For such a big cartridge designed for a long gun, this wouldn’t have been my first guess. Luckily I had some CCI 350s in the cabinet, which are known for their thick cup, making me feel a little better about putting my face next to this controlled explosion. Furthermore, this style primer isn’t being hounded after right now, so it plays into my “load what you can” motif quite well.

Of the powders listed, H110 wasn’t a shock, as the SOCOM has a .44 Mag. feel to it, but what wasn’t expected was the inclusion of data for Lil’ Gun because frankly, .458 SOCOM is a big cartridge. The last time I used that stuff was during an attempt to reload .22 WMR. 

Moving on to bullets, I saw a few familiar faces on these pages. Over the past few years, I have been gravitating to Lehigh Defense projectiles, because the company delivers the small-batch consistency that the big guys just can’t match. I’m also impressed in how it gets those unconventional designs to fly as straight as they do.

In the data, there was everything needed to build a round with the 302-gr. Xtreme Penetrator, something that I hope to use for whitetail deer this fall. The book also listed information on building sub-sonic rounds featuring the monstrous 500-gr. Hornady DGS bullet.
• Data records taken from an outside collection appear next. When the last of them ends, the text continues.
(* ===== verification/ClientServed.v ===== *)
(** The client library on the server: the answers the server gives are the ones the theorems on the
    client assume, and a concrete server and session instantiate them. *)
From S2P Require Import Prelude Config FlatMap File FreeList Store Snapshot Tree StoreSpec CommitSpec CommitView CommitProps OpenProps.
From S2P Require Import Messages Lock Scheduler World Ranges LockUtil LockTable Client LockProps ReleaseProps Reads ReadProps AnswerProps Commits Server.
From S2P Require Import Invariant ServerOps BeginOps OpenOps ServeOps ServerProps.
From S2P Require Import ClientTransaction CommitMessages ClientCommit ClientDatabase ClientServer ClientView ClientEffects ClientOps ClientProps ClientRun ClientBegin.

(** ** The server answers honestly *)

(** One answer for one address. *)
Lemma answer_sent_one a message l cc rs :
  rd_addresses message = [mkAddress l cc] → answer_sent a message rs →
  (∀ v content, A_content a l v content → Z.of_nat (length content) < 2 ^ 63) →
  A_check a (rd_lockMode message) l = None → ∃ r v, rs = [r] ∧ answer a (λ _, v) l cc (rd_lockMode message) r.
Proof.
  intros Hads (data & Hdata & Hcat & Hmsgs & _) Hsize Hck. rewrite Hads in Hdata, Hcat.
  apply Forall2_cons_inv_l in Hdata as (o & data' & Ho & Hdata & ->). apply Forall2_nil_inv_l in Hdata as ->.
  assert (Hv : ∃ v, if bool_decide (rd_lockMode message = LM_Delete) then o = None
    else ∃ content, A_content a l v content ∧ o = unless_cached cc v content).
  { unfold answers in Ho. case_bool_decide; [by exists 0|]. destruct Ho as (v & content & H1 & H2). exists v, content. by split. }
  destruct Hv as [v Hv].
  destruct Hmsgs as [Hfollow Hok]; [cbn; lia| |].
  { unfold chunk_size. cbn. case_bool_decide; [subst; cbn; lia|]. destruct Hv as (content & Hc & ->).
    unfold unless_cached. destruct (cc =? v); cbn; [lia|]. specialize (Hsize _ _ Hc). lia. }
  cbn in Hcat. destruct rs as [|r rs]; [done|]. cbn in Hcat. apply Forall_cons in Hok as [(Hne & _) Hok].
  destruct r as [| |blobs f| | | | |]; try done. cbn in Hcat, Hne.
  destruct blobs as [|x [|y blobs]]; [done| |cbn in Hcat; discriminate]. cbn in Hcat. injection Hcat as -> Hrest.
  assert (rs = []) as ->.
  { destruct rs as [|r' rs]; [done|]. apply Forall_cons in Hok as [(Hne' & _) _]. cbn in Hrest. by apply app_eq_nil in Hrest as [? _]. }
  cbn in Hfollow. destruct Hfollow as [-> _]. eexists _, v. split; [done|]. cbn. split; [done|]. by exists o.
Qed.

(** The server answers as the client expects: a request of a client in a transaction for one
    address of a database it has open, not from a snapshot, gets, when it is handled, one message,
    which is an honest answer from the tree of the database. *)
Theorem server_answers_honestly w message c d db a l cc w' :
  ServerInv w → w_clients w !! rd_clientId message = Some c → cl_hasTransaction c = true →
  GetDatabase c (rd_databaseId message) = Some d → w_db w !! d = Some db → tree_of db a →
  (∀ e, cl_openDatabases c !! Z.to_nat (rd_databaseId message) = Some e → dl_isMVCC e = false) →
  rd_addresses message = [mkAddress l cc] →
  (∀ v content, A_content a l v content → Z.of_nat (length content) < 2 ^ 63) →
  TryHandleBlobsRead message w = Ok (true, w') →
  ∃ v r, w_sent w' = w_sent w ++ [(rd_clientId message, r)] ∧ answer a (λ _, v) l cc (rd_lockMode message) r.
Proof.
  intros HI Hc Htx Hg Hd Ha Hmv Hads Hsize H. pose proof (TryHandle_safe w message c HI Hc) as Hs.
  unfold ends_in in Hs. rewrite H in Hs. destruct Hs as (_ & _ & _ & _ & rs & Hsent & Ho).
  unfold request_outcome in Ho. rewrite Hg, Htx, andb_false_r in Ho. destruct Ho as (e & db' & He & _ & Hd' & Ho).
  rewrite Hd in Hd'. injection Hd' as <-. cbv zeta in Ho. rewrite (Hmv e He), andb_false_r in Ho. cbn [andb] in Ho.
  destruct Ho as (a' & (sn & [= <-] & Ha') & Ho). assert (Hls : rd_locations message = [l]) by (unfold rd_locations; by rewrite Hads).
  pose proof (snapshot_at_det _ _ _ _ _ Ha Ha') as <-. rewrite Hls in Ho. cbn [A_checks] in Ho.
  destruct (A_check a (rd_lockMode message) l) as [e'|] eqn:Eck.
  - destruct Ho as [_ ->]. exists 0, (ReadError e'). split; [done|]. by right.
  - destruct Ho as [Ho _]. destruct (answer_sent_one a message l cc rs Hads Ho Hsize) as (r & v & -> & Hr); [done|].
    by exists v, r.
Qed.

(** ** A server that answers from one tree *)

Definition content_of (a : ASnapshot) (l : BlobLocation) : option (commit_id * list byte) :=
  let ids l := encode_ranges (intoIdRanges l) in
  if blob l =? BlobListId then
    if cluster l =? ClusterListId then
      if segment l =? SegmentListId then Some (an_commit a, ids (keys (an_segments a)))
      else (λ g, (as_commit g, ids (keys (as_clusters g)))) <$> get (an_segments a) (segment l)
    else (λ c, (ac_commit c, ids (keys (ac_blobs c)))) <$> A_cluster a (segment l) (cluster l)
  else (λ content, (match tree_blob a l with Some b => ab_commit b | None => 1 end, content)) <$> tree_lookup a l.

Definition version_of (a : ASnapshot) (l : BlobLocation) : commit_id :=
  match content_of a l with Some (v, _) => v | None => 1 end.

Definition tree_answer (a : ASnapshot) (lock : LockMode) (x : BlobAddress) : Response :=
  match A_check a lock (ba_location x) with
  | Some e => ReadError e
  | None =>
      if bool_decide (lock = LM_Delete) then ReadResponse [set_blob x None] false
      else match content_of a (ba_location x) with
           | Some (v, content) => ReadResponse [set_blob x (unless_cached (ba_cacheCommitId x) v content)] false
           | None => ReadError RR_BLOB_DOES_NOT_EXIST
           end
  end.

(** It begins every transaction and answers every request for one address. *)
Definition tree_server (a : ASnapshot) : Z → list Message → list Response := λ _ ms,
  match last ms with
  | Some (BlobsReadMessage m) => match rd_addresses m with [x] => [tree_answer a (rd_lockMode m) x] | _ => [] end
  | Some (TransactionBegin _ _ _) => [BeginResponse []]
  | _ => []
  end.

Lemma tree_blob_lookup a l content : blob l ≠ NextFreeBlobId → tree_lookup a l = Some content →
  ∃ b, tree_blob a l = Some b ∧ ab_data b = content.
Proof.
  intros Hb. unfold tree_lookup, tree_blob, segment_lookup, segment_blob, cluster_lookup. rewrite (proj2 (Z.eqb_neq _ _) Hb), !andb_false_r.
  destruct (get (an_segments a) (segment l)) as [g|]; [|done]. cbn. destruct (get (as_clusters g) (cluster l)) as [q|]; [|done]. cbn.
  destruct (get (ac_blobs q) (blob l)) as [b|]; [|done]. cbn. intros [= <-]. by exists b.
Qed.

Lemma content_of_spec a l v content : content_of a l = Some (v, content) → A_content a l v content.
Proof.
  unfold content_of, A_content. cbv zeta. destruct (blob l =? BlobListId); [destruct (cluster l =? ClusterListId); [destruct (segment l =? SegmentListId)|]|].
  - by intros [= <- <-].
  - destruct (get _ _) as [g|]; [|done]. intros [= <- <-]. by exists g.
  - destruct (A_cluster _ _ _) as [q|]; [|done]. intros [= <- <-]. by exists q.
  - destruct (tree_lookup a l) as [x|] eqn:E; [|done]. intros [= <- <-]. split; [done|]. intros Hb.
    destruct (tree_blob_lookup a l x Hb E) as (b & Eb & <-). exists b. by rewrite Eb.
Qed.

Lemma checked_content a lock l : lock ≠ LM_Delete → A_check a lock l = None → is_Some (content_of a l).
Proof.
  intros Hl. unfold A_check, content_of. rewrite bool_decide_false by done. rewrite !andb_false_r. cbv zeta.
  destruct (blob l =? BlobListId); [destruct (cluster l =? ClusterListId); [destruct (segment l =? SegmentListId)|]|].
  - by eexists.
  - intros [g ->]%or_error_None. by eexists.
  - intros [q ->]%or_error_None. by eexists.
  - intros [x ->]%or_error_None. by eexists.
Qed.

Lemma tree_server_honest a conn dbId : honest (tree_server a) conn dbId a (version_of a).
Proof.
  intros outbox l cc lock timeout id Hlock. exists (tree_answer a lock (mkAddress l cc)). split.
  - unfold tree_server, read_request. by rewrite last_snoc.
  - unfold tree_answer. cbn [ba_location ba_cacheCommitId]. destruct (A_check a lock l) as [e|] eqn:E; [by right|].
    case_bool_decide as Hd.
    + cbn. split; [done|]. exists None. by rewrite bool_decide_true.
    + destruct (checked_content a lock l Hd E) as [[v content] Hc]. rewrite Hc. cbn. split; [done|].
      exists (unless_cached cc v content). rewrite bool_decide_false by done. split; [|done]. exists content.
      unfold version_of. rewrite Hc. split; [by apply content_of_spec|done].
Qed.

(** *** A session on a new database *)
Lemma initial_version l : 0 < version_of A_initial l.
Proof.
  unfold version_of, content_of. cbv zeta.
  assert (Hg : ∀ s g, get (an_segments A_initial) s = Some g → g = A_new_segment 1).
  { intros s g H. apply get_Some_elem in H. cbn in H. by apply list_elem_of_singleton in H as [= _ ->]. }
  assert (Hq : ∀ c q, get (as_clusters (A_new_segment 1)) c = Some q → q = A_new_cluster 1).
  { intros s g H. apply get_Some_elem in H. cbn in H. by apply list_elem_of_singleton in H as [= _ ->]. }
  destruct (blob l =? BlobListId); [destruct (cluster l =? ClusterListId); [destruct (segment l =? SegmentListId)|]|]; [done|..].
  - destruct (get _ _) as [g|] eqn:E; [|done]. by apply Hg in E as ->.
  - unfold A_cluster. destruct (get (an_segments A_initial) _) as [g|] eqn:E; [|done]. apply Hg in E as ->. cbn [mbind option_bind].
    destruct (get (as_clusters _) _) as [q|] eqn:E; [|done]. by apply Hq in E as ->.
  - destruct (tree_lookup _ _); [|done]. cbn. unfold tree_blob, segment_blob.
    destruct (get (an_segments A_initial) _) as [g|] eqn:E; [|done]. apply Hg in E as ->. cbn [mbind option_bind].
    destruct (get (as_clusters _) _) as [q|] eqn:E; [|done]. apply Hq in E as ->. cbn [mbind option_bind].
    destruct (get (ac_blobs _) _) as [b|] eqn:E; [|done]. apply get_Some_elem in E. cbn in E. by apply list_elem_of_singleton in E as [= _ ->].
Qed.
(** src/Network/message/BlobsRead.cpp:11-42 BlobsRead::Create
    With the addresses, which the caller writes from [begin()] to [end()]. *)
Definition BlobsRead_Create (databaseId : database_id) (lockMode : LockMode) (lockTimeoutMs : Z)
    (addresses : list BlobAddress) : list byte :=
  let nBlobsRequested := u8 (Z.of_nat (length addresses)) in
  let messageSize := u32 (16 + 24 * nBlobsRequested) in
  new_message (memory (Z.to_nat messageSize)) messageSize T_BlobsRead
    ([int_field 8 1 databaseId; int_field 9 1 nBlobsRequested; enum_field 10 lockMode;
      int_field 12 4 (to_unsigned 32 lockTimeoutMs)] ++ array_fields 16 addresses).

(** src/Network/message/TransactionBegin.cpp:7-14 TransactionBegin::Create
    With the entries, which the caller writes. *)
Definition TransactionBegin_Create (transactionPriority : Z) (modes : list (database_id * TxnMode)) : list byte :=
  let messageSize := u32 (12 + 2 * Z.of_nat (length modes)) in
  new_message (memory (Z.to_nat messageSize)) messageSize T_TransactionBegin
    (int_field 8 2 (to_unsigned 16 transactionPriority) :: array_fields 12 modes).

(** src/Network/message/TransactionAbort.cpp:7-11 TransactionAbort::Create *)
Definition TransactionAbort_Create : list byte := new_message (memory 8) 8 T_TransactionAbort [].

(** src/Network/message/TransactionCommit.cpp:9-16 TransactionCommit::Create
    The payload is what [ConstructCommitMessages] has filled in. *)
Definition TransactionCommit_Create (m : CommitMessage) : list byte :=
  let messageSize := u32 (sizeof_TransactionCommit + Z.of_nat (length (cm_payload m))) in
  new_message (memory (Z.to_nat messageSize)) messageSize T_TransactionCommit
    [bool_field 8 (cm_hasFollowMessage m); int_field 9 1 (cm_databaseId m); int_field 10 2 (cm_nBlobs m);
     (12%nat, cm_payload m)].

(** src/Network/message/ConnectionOpened.cpp:8-22 ConnectionOpened::Create *)
Definition ConnectionOpened_Create (clientId : client_id) (remoteIp : string) : list byte :=
  let ip := String.list_byte_of_string remoteIp in
  let messageSize := u32 (8 + Z.of_nat (length ip)) in
  set_clientId clientId (new_message (memory (Z.to_nat messageSize)) messageSize T_ConnectionOpened [(8%nat, ip)]).

(** src/Network/message/ConnectionClosed.cpp:8-14 ConnectionClosed::Create *)
Definition ConnectionClosed_Create (clientId : client_id) : list byte :=
  set_clientId clientId (new_message (memory 8) 8 T_ConnectionClosed []).
End create.

(** *** The server's view *)

(** src/Network/message/DatabaseOpen.cpp:15-18 DatabaseOpen::GetDatabaseName *)
Definition GetDatabaseName (m : list byte) : option string := get_text 12 m.

(** src/Network/message/BlobsRead.cpp:22-27 BlobsRead::begin *)
Definition BlobsRead_addresses (m : list byte) : option (list BlobAddress) :=
  n ← get_int 9 1 m; read_array 16 (16 + 24 * Z.to_nat n) m.

(** src/Network/message/TransactionBegin.cpp:17-31 TransactionBegin::begin *)
Definition TransactionBegin_entries (m : list byte) : option (list (database_id * TxnMode)) :=
  size ← get_size m; read_array 12 (Z.to_nat size) m.

(** src/Network/message/ConnectionOpened.cpp:15-17 ConnectionOpened::GetRemoteIp *)
Definition GetRemoteIp (m : list byte) : option string := get_text 8 m.

(** src/ServerLib/Server.cpp:102-134 Server::ProcessReceivedMessages (the message of a handler)
    [None] for a message that is shorter than its type demands, and for the types no handler
    exists for. *)
Definition read_request (m : list byte) : option Message :=
  type ← get_type m;
  id ← get_clientId m;
  match type with
  | T_ConnectionOpened => Some (ConnectionOpened id)
  | T_ConnectionClosed => Some (ConnectionClosed id)
  | T_DatabaseOpen =>
      name ← GetDatabaseName m; mode ← get_enum 8 m; mvcc ← get_bool 9 m;
      Some (DatabaseOpen id name mode mvcc)
  | T_DatabaseClose => dbId ← get_int 8 1 m; Some (DatabaseClose id dbId)
  | T_BlobsRead =>
      dbId ← get_int 8 1 m; lockMode ← get_enum 10 m; timeout ← get_int 12 4 m; addresses ← BlobsRead_addresses m;
      Some (BlobsReadMessage (mkBlobsRead id dbId lockMode (to_signed 32 timeout) addresses))
  | T_TransactionBegin =>
      priority ← get_int 8 2 m; modes ← TransactionBegin_entries m;
      Some (TransactionBegin id (to_signed 16 priority) modes)
  | T_TransactionAbort => Some (TransactionAbort id)
  | T_TransactionCommit =>
      follow ← get_bool 8 m; dbId ← get_int 9 1 m; n ← get_int 10 2 m; payload ← get_rest 12 m;
      commit ← ClientTransaction.received (mkCommitMessage dbId n follow payload);
      Some (TransactionCommitMessage id commit)
  | _ => None
  end.

(** *** What a client requests *)
Inductive Request :=
| RqDatabaseOpen (databaseName : string) (openMode : OpenMode) (mvcc : bool)
| RqDatabaseClose (databaseId : database_id)
| RqBlobsRead (databaseId : database_id) (lockMode : LockMode) (lockTimeoutMs : Z) (addresses : list BlobAddress)
| RqTransactionBegin (transactionPriority : Z) (modes : list (database_id * TxnMode))
| RqTransactionAbort
| RqTransactionCommit (m : CommitMessage) (commit : TransactionCommit).

Definition request_bytes (memory : nat → list byte) (r : Request) : list byte :=
  match r with
  | RqDatabaseOpen name mode mvcc => DatabaseOpen_Create memory name mode mvcc
  | RqDatabaseClose dbId => DatabaseClose_Create memory dbId
  | RqBlobsRead dbId mode timeout addresses => BlobsRead_Create memory dbId mode timeout addresses
  | RqTransactionBegin priority modes => TransactionBegin_Create memory priority modes
  | RqTransactionAbort => TransactionAbort_Create memory
  | RqTransactionCommit m _ => TransactionCommit_Create memory m
  end.

(** The message the handler should get. *)
Definition request_message (id : client_id) (r : Request) : Message :=
  match r with
  | RqDatabaseOpen name mode mvcc => DatabaseOpen id name mode mvcc
  | RqDatabaseClose dbId => DatabaseClose id dbId
  | RqBlobsRead dbId mode timeout addresses => BlobsReadMessage (mkBlobsRead id dbId mode timeout addresses)
  | RqTransactionBegin priority modes => TransactionBegin id priority modes
  | RqTransactionAbort => TransactionAbort id
  | RqTransactionCommit _ commit => TransactionCommitMessage id commit
  end.

(** The parameters are of their types, and the message is not larger than a message can be. *)
Definition request_ok (r : Request) : Prop :=
  match r with
  | RqDatabaseOpen name _ _ => 12 + Z.of_nat (length (String.list_byte_of_string name)) < 2 ^ 32
  | RqDatabaseClose dbId => is_u8 dbId
  | RqBlobsRead dbId _ timeout addresses =>
      is_u8 dbId ∧ is_signed 32 timeout ∧ (length addresses < 256)%nat ∧ Forall we_ok addresses
  | RqTransactionBegin priority modes => is_signed 16 priority ∧ (length modes < 255)%nat ∧ Forall we_ok modes
  | RqTransactionAbort => True
  | RqTransactionCommit m commit => is_u8 (cm_databaseId m) ∧ message_ok m ∧ ClientTransaction.received m = Some commit
  end.

(** *** Every request is a message with its fields in order *)

(** The object a constructor makes: where its fields are, and its size. *)
Definition makes (m : list byte) (memory : nat → list byte) (type : MessageType) (fs : list field) (n : nat) : Prop :=
  m = new_message (memory n) (Z.of_nat n) type fs ∧ layout_ok 8 fs n ∧ Z.of_nat n < 2 ^ 32.

Lemma makes_intro memory size type fs n :
  layout_ok 8 fs n → size = Z.of_nat n → Z.of_nat n < 2 ^ 32 →
  makes (new_message (memory (Z.to_nat (u32 size))) (u32 size) type fs) memory type fs n.
Proof.
  intros H -> Hn. rewrite u32_small by (unfold is_u32; lia). rewrite Nat2Z.id. by split_and!.
Qed.

Ltac solve_layout := cbn -[enum_code le_encode array_fields]; rewrite ?length_le_encode; lia.

Section requests.
Context (memory : nat → list byte).
Hypothesis memory_length : ∀ n, length (memory n) = n.

Lemma DatabaseOpen_makes name mode mvcc :
  let bs := String.list_byte_of_string name in 12 + Z.of_nat (length bs) < 2 ^ 32 →
  makes (DatabaseOpen_Create memory name mode mvcc) memory T_DatabaseOpen
    [enum_field 8 mode; bool_field 9 mvcc; (12%nat, bs)] (12 + length bs).
Proof using Type. intros bs H. unfold DatabaseOpen_Create. fold bs. clearbody bs. apply makes_intro; [solve_layout|lia..]. Qed.

Lemma BlobsRead_makes dbId mode timeout addresses :
  (length addresses < 256)%nat → Forall we_ok addresses →
  makes (BlobsRead_Create memory dbId mode timeout addresses) memory T_BlobsRead
    ([int_field 8 1 dbId; int_field 9 1 (Z.of_nat (length addresses)); enum_field 10 mode;
      int_field 12 4 (to_unsigned 32 timeout)] ++ array_fields 16 addresses) (16 + array_size addresses).
Proof using Type.
  intros Hl HF. pose proof (array_size_const 24 addresses (λ _, eq_refl)) as Hs. unfold BlobsRead_Create. unfold u8. rewrite (Z.mod_small (Z.of_nat _)) by lia. apply makes_intro; [|lia..].
  eapply (layout_app _ _ _ 16); [solve_layout|]. by apply array_layout.
Qed.

Lemma TransactionBegin_makes priority modes :
  (length modes < 255)%nat → Forall we_ok modes →
  makes (TransactionBegin_Create memory priority modes) memory T_TransactionBegin
    ([int_field 8 2 (to_unsigned 16 priority)] ++ array_fields 12 modes) (12 + array_size modes).
Proof using Type.
  intros Hl HF. pose proof (array_size_const 2 modes (λ _, eq_refl)) as Hs. apply makes_intro; [|lia..].
  eapply (layout_app _ _ _ 12); [solve_layout|]. by apply array_layout.
Qed.

Lemma TransactionCommit_makes m :
  message_ok m →
  makes (TransactionCommit_Create memory m) memory T_TransactionCommit
    [bool_field 8 (cm_hasFollowMessage m); int_field 9 1 (cm_databaseId m); int_field 10 2 (cm_nBlobs m); (12%nat, cm_payload m)]
    (12 + length (cm_payload m)).
Proof using Type. intros [_ H]. unfold sizeof_TransactionCommit in *. apply makes_intro; [solve_layout|unfold sizeof_TransactionCommit; lia|lia]. Qed.

Lemma makes_wf m type fs n : makes m memory type fs n → message_wf m ∧ length m = n.
Proof using memory_length.
  intros (-> & H & Hn). pose proof (layout_le _ _ _ H). split.
  - apply (new_message_wf _ _ _ _ _ n); [done|apply memory_length|done|done|lia].
  - apply (new_message_length _ (Z.of_nat n) _ _ _ n); [done|apply memory_length|done..].
Qed.

Lemma makes_client m type fs n id : makes m memory type fs n →
  set_clientId id m = construct (message_fields (Z.of_nat n) type id ++ fs) (memory n).
Proof using memory_length. intros (-> & H & _). by apply (set_clientId_message _ _ _ _ n). Qed.

Lemma request_makes r : request_ok r → ∃ type fs n, makes (request_bytes memory r) memory type fs n.
Proof using Type.
  destruct r as [name mode mvcc|dbId|dbId mode timeout addresses|priority modes| |m commit]; cbn.
  - intros H. by eexists _, _, _; apply DatabaseOpen_makes.
  - intros H. eexists _, [int_field 8 1 dbId], 12%nat. split_and!; [done|solve_layout|lia].
  - intros (_ & _ & Hl & HF). by eexists _, _, _; apply BlobsRead_makes.
  - intros (_ & Hl & HF). by eexists _, _, _; apply TransactionBegin_makes.
  - intros _. eexists _, [], 8%nat. split_and!; [done|cbn; lia|lia].
  - intros (_ & Hm & _). by eexists _, _, _; apply TransactionCommit_makes.
Qed.

Lemma request_wf r : request_ok r → message_wf (request_bytes memory r).
Proof using memory_length. intros (type & fs & n & H)%request_makes. by apply makes_wf in H as [H _]. Qed.
End requests.

(** Reads the fields of a message that [makes_client] has brought into its form: the type and the
    client, then what the handler asks for. *)
Ltac read_field Hl Hm :=
  lazymatch goal with
  | |- context [get_size (construct _ _)] => erewrite (new_message_size _ _ _ _ _ _ Hl Hm); [|first [done|lia]..]
  | |- context [get_type (construct _ _)] => erewrite (new_message_type _ _ _ _ _ _ Hl Hm); [|first [done|lia]..]
  | |- context [get_clientId (construct _ _)] => erewrite (new_message_clientId _ _ _ _ _ _ Hl Hm); [|first [done|lia]..]
  | |- context [get_text _ (construct _ _)] => erewrite (new_message_text _ _ _ _ _ _ Hl Hm); [|first [done|lia|in_fields]..]
  | |- context [get_rest _ (construct _ _)] => erewrite (new_message_rest _ _ _ _ _ _ Hl Hm); [|first [done|lia|in_fields]..]
  | |- context [get_enum _ (construct _ _)] => erewrite (new_message_enum _ _ _ _ _ _ Hl Hm); [|first [done|lia|in_fields]..]
  | |- context [get_bool _ (construct _ _)] => erewrite (new_message_bool _ _ _ _ _ _ Hl Hm); [|first [done|lia|in_fields]..]
  | |- context [get_int _ _ (construct _ _)] =>
      erewrite (new_message_int _ _ _ _ _ _ Hl Hm);
        [|first [done|lia]|first [done|lia]|in_fields|first [eassumption|apply to_unsigned_range; lia|lia]]
  end; cbn [mbind option_bind].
The data was interesting for these bullets, as Lyman used a “take it or leave it” approach. The company lists “19 grains” of Lil’ Gun and advise that going lower might result in bullets not leaving the barrel, and higher might send the bullets fast enough to break the sound barrier.

After some thought, I decided that I would load a few rounds at the recommend 19.0 grains and some at just 19.3 grains in case I had cycling issues. I used a Lyman Pro 1200 Tumbler to shine up the brass that I’ve been saving. Although it came from over a dozen different brands of loaded ammunition, nearly all of it was made by Starline, except for those that bore the Xtreme headstamp.

I separated those for use in the subsonic loads and set up my press with my Hornady custom .458 SOCOM dies. I also found these pretty easily on the internet, again because there are far fewer SOCOM uppers out there. I immediately got to work putting together rounds with the H110 and the 302-gr. Lehigh pills. I made a round of load development in 0.3 grain increments and set my seater die to seat these with just a touch of crimp.

Typically, I build my AR rounds so that they barely fit into the magazine. This gets me as close to the lands as possible. However, at magazine length, the Lehigh bullets still had a ways to go to clear the third and final ridge of the bearing surface. Be that as it may, I had to go a little deeper and sat these down to wind up with an overall length of 2.165”. I finished the job by neatly labeling an MTM ammunition box and arranged these rounds for easy identification during my range day. 

Moving into subsonic territory, I grabbed the Hornady DGS bullets and weighed out some charges. While these bullets had a cannelure, I had to seat them well beyond it to get them into a magazine. I sat the rounds down to an overall length of 2.252” and employed that same eighth turn of crimp that I used on the supersonic rounds. If you follow my work then you know how I feel about crimping, I absolutely hate it.

However, when I'm not sure what to expect I always like to start with a small amount. If the round performs well without sinking into the case then I usually experiment with less crimp right away before finalizing a load. The main reason for my disdain for crimp is that I can't accurately quantify the amount and repeat it. I just referenced a measurement down to 0.001”, only to follow it up with the crude finishing touch of a slight turn.

Besides, even if you do get it right, a few thousandths worth of case length changes the intensity of this crimp from case to case. Range day brought me Archbald, PA at just a few minutes past dawn. I started with the subsonic load at the 50-yard line and tabulated an average velocity of 1,032 f.p.s. from my 10-round string of the 19.0-gr. charge weight of Lil’ Gun. While this was a good deal below the supersonic threshold, the rounds didn’t produce a usable group, nor cycle the gun.

Moving on to the 19.3-gr. load we were able to reach a 10-shot average of 1,049 f.p.s., but still didn’t see a hint of cycling and far too many shots were off of the paper to consider this round to be effective. I think that there is still room to make this combination work, as we have about 100 f.p.s. of wiggle to play with and still stay subsonic, I just need to find some data that suggests it’s safe. Moving over to the supersonic rounds, I opted to stretch things out a bit.

As the Lehigh Defense loadings had more velocity to them, I decided to test them at 100 yards. Things were off to a great start and only improved as we increased powder charge. With each increment, I saw groups tighten up and cycling improve. As I approached the last three highest loads we saw our best accuracy and good five-for-five cycling. During the process, we reached a maximum velocity of 1,591 f.p.s. and a minimum five-shot group size of 1.48”. As I packed up my gear, I was impressed with the final round that I created but a little bummed that I couldn’t get the 500-gr. bullets to run or group.

The beauty of the AR platform is that with just a swap of a buffer and spring you can easily tweak it to run problematic loads. I believe that I will start there and perhaps try a few different powders to see if there’s one that pulls the group together and runs well. If nothing else, this tinkering is going to be a great way to pass the time while I wait for 5.56x45 mm NATO to return to the shelves.  If you have an oddball AR-15 or any rifle for that matter, 2021 just might be the perfect time to work up a load.